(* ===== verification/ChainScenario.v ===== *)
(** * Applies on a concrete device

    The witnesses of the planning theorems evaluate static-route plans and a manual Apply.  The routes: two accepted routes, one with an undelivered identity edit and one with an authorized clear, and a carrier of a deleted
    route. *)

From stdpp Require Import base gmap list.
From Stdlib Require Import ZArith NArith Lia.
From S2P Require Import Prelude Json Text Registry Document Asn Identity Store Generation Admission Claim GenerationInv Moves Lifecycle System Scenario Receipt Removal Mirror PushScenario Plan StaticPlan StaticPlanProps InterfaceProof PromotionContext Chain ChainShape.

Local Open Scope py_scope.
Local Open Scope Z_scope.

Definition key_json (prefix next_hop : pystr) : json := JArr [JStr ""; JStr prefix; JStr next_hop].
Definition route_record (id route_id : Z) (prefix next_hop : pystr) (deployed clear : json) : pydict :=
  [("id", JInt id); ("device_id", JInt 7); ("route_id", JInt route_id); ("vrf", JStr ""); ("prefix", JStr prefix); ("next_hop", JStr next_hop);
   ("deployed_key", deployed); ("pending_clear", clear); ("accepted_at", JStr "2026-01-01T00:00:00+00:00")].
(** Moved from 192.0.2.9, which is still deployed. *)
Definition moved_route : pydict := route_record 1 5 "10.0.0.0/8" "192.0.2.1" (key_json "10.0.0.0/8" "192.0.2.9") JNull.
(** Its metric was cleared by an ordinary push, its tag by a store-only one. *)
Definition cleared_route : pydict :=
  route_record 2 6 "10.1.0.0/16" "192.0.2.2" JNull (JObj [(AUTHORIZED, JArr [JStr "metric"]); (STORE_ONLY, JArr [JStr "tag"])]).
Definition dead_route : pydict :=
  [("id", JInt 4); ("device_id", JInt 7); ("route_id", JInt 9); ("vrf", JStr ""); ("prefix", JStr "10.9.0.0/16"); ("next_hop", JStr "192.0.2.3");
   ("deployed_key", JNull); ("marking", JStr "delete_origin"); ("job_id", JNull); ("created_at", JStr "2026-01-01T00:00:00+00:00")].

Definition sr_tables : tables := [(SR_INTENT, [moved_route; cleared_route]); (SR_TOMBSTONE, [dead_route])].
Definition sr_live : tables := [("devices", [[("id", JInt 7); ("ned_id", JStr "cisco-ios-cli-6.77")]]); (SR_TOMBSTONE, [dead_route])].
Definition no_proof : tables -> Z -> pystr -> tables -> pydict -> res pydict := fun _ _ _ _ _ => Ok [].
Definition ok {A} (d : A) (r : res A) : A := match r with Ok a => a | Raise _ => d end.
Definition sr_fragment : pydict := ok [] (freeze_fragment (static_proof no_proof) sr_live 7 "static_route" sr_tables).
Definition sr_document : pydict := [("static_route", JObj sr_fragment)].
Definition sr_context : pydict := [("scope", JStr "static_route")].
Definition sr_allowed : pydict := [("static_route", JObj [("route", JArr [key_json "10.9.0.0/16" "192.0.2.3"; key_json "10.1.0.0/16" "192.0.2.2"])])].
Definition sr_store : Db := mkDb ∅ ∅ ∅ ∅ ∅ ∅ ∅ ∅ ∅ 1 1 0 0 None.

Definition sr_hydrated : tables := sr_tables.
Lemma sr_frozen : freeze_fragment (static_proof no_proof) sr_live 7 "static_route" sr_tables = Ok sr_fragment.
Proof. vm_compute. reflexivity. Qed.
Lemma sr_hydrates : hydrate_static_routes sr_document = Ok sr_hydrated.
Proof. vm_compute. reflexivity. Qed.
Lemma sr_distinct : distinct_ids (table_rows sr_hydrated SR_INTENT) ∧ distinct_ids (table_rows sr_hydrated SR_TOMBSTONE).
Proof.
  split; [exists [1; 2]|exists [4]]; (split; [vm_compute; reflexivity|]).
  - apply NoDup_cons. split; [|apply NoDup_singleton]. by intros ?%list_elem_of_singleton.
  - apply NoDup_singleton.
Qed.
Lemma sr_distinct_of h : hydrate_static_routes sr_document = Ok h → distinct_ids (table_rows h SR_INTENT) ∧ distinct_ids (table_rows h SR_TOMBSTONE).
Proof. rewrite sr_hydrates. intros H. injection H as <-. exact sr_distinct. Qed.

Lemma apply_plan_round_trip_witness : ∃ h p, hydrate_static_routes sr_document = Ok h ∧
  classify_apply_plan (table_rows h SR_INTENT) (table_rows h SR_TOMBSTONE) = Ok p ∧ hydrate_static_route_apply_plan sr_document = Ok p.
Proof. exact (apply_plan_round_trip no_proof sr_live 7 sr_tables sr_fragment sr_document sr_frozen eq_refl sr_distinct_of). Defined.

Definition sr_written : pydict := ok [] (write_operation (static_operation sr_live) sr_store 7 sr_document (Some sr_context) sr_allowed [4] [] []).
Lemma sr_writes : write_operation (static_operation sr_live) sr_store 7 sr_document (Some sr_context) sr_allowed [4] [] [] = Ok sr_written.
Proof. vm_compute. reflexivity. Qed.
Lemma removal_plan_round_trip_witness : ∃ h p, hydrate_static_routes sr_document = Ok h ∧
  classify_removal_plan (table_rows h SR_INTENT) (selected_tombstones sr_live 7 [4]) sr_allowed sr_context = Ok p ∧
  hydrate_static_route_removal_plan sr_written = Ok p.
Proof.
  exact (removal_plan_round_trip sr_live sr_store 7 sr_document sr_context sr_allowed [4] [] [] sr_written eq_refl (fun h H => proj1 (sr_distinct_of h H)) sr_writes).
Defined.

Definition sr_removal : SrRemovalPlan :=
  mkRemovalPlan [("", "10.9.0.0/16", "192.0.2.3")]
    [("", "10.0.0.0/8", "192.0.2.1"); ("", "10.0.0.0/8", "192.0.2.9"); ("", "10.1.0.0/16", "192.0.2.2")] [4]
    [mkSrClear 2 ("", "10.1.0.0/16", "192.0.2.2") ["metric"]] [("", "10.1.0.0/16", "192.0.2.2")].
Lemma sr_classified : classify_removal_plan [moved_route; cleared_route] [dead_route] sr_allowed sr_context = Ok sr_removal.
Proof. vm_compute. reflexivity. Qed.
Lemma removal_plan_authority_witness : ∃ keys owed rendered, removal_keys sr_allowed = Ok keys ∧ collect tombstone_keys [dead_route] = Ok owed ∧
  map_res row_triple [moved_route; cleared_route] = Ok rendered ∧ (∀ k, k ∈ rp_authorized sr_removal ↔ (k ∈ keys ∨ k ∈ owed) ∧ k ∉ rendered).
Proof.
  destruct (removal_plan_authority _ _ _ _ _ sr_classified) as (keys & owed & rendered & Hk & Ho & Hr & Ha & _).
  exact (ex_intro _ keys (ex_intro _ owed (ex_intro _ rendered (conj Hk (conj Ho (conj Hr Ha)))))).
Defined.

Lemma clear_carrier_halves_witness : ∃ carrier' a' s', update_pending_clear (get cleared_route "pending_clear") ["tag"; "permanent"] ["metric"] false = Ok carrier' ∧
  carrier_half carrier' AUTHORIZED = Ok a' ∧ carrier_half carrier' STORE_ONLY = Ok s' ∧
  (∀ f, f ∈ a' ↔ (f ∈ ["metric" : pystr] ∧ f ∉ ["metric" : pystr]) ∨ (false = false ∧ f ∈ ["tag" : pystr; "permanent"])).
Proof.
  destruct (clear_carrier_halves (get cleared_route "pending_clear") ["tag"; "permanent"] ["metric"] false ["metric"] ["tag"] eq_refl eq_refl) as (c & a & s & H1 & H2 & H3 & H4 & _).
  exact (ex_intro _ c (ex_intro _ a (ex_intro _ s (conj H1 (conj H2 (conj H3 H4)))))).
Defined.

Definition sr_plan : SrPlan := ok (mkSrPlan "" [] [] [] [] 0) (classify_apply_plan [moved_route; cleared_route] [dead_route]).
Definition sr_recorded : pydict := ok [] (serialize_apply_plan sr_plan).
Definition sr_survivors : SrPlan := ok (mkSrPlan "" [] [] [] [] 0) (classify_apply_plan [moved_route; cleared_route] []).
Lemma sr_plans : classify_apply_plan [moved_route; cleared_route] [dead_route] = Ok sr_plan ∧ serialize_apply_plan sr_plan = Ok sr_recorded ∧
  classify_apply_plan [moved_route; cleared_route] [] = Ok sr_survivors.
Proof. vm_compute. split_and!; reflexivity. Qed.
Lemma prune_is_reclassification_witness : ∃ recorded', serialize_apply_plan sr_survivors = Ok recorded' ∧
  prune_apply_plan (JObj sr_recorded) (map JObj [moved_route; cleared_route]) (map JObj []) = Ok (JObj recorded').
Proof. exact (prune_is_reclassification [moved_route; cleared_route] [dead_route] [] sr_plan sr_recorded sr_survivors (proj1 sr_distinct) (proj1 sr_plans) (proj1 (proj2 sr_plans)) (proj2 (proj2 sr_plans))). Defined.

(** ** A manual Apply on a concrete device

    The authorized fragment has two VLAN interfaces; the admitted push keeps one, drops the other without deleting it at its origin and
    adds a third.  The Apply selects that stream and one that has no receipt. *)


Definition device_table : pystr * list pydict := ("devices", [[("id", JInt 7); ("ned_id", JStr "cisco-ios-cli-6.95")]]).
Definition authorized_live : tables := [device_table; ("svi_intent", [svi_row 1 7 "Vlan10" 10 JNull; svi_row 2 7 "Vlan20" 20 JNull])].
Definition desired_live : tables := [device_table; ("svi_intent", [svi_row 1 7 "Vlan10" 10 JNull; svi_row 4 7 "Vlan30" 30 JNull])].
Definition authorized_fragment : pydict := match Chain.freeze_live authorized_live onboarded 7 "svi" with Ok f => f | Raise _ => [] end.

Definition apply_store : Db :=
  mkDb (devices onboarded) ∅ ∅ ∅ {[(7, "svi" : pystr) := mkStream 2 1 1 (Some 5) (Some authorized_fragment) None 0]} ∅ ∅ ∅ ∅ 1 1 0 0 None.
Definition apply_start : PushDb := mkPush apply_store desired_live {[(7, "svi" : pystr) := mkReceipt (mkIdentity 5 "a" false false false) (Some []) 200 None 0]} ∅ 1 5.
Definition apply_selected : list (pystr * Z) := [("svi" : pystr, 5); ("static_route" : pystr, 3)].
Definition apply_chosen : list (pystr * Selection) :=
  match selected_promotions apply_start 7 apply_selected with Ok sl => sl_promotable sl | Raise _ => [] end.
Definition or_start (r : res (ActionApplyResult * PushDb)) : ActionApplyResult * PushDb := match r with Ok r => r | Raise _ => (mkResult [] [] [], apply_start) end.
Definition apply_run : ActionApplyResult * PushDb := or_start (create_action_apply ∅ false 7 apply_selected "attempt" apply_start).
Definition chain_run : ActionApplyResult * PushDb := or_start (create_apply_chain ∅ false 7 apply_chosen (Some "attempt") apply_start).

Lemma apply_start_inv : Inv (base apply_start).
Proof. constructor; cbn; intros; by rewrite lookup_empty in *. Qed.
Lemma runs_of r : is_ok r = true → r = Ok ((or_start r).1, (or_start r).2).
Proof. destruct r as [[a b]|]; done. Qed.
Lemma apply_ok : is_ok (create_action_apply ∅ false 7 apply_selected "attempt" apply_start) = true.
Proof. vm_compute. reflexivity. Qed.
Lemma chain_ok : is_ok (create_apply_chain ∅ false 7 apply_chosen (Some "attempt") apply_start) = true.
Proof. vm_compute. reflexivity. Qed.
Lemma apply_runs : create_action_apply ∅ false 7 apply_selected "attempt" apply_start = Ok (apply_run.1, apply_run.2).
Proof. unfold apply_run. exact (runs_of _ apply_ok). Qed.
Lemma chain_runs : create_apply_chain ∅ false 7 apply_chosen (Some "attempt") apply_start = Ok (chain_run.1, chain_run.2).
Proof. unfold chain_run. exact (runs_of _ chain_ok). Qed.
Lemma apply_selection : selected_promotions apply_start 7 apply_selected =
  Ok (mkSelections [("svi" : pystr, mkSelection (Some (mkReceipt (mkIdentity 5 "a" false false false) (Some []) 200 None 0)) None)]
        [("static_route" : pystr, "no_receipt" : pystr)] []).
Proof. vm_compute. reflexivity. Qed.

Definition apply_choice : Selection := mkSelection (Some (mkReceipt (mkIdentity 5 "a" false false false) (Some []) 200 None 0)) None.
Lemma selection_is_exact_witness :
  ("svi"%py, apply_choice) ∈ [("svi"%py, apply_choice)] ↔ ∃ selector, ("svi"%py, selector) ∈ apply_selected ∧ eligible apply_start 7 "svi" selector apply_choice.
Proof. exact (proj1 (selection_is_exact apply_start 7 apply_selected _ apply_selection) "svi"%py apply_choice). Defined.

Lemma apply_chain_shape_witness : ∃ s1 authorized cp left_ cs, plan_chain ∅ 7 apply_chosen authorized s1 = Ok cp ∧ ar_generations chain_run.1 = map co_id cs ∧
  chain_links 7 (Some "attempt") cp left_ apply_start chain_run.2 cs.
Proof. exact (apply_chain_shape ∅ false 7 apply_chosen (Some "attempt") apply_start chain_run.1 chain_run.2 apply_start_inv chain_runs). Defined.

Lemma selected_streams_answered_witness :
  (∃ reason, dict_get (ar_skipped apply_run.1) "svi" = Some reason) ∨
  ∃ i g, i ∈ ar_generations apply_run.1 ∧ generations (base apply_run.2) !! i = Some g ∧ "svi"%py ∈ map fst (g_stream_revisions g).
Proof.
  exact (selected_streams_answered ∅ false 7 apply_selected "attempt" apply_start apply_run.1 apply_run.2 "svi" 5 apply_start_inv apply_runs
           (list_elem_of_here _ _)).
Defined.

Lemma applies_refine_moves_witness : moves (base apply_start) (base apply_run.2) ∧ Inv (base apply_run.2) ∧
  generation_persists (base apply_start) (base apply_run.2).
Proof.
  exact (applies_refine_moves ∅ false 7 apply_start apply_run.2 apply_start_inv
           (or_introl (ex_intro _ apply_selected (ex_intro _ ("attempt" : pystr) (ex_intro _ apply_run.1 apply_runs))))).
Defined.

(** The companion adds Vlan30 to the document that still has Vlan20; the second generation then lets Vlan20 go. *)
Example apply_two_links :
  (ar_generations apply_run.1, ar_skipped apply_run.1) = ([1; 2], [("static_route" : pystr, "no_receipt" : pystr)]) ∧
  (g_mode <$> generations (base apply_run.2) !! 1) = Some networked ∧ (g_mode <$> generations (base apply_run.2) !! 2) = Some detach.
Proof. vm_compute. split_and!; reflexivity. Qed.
+===+
- [WHAT TO PRODUCE]
Return the span of lines in the data above that opens at the line with "Lemma chain_ok : is_ok" and closes at the line with "Lemma apply_runs : create_action_apply", exactly, ends included, nothing else.

- [ANSWER TO THIS PROBLEM]
Lemma chain_ok : is_ok (create_apply_chain ∅ false 7 apply_chosen (Some "attempt") apply_start) = true.
Proof. vm_compute. reflexivity. Qed.
Lemma apply_runs : create_action_apply ∅ false 7 apply_selected "attempt" apply_start = Ok (apply_run.1, apply_run.2).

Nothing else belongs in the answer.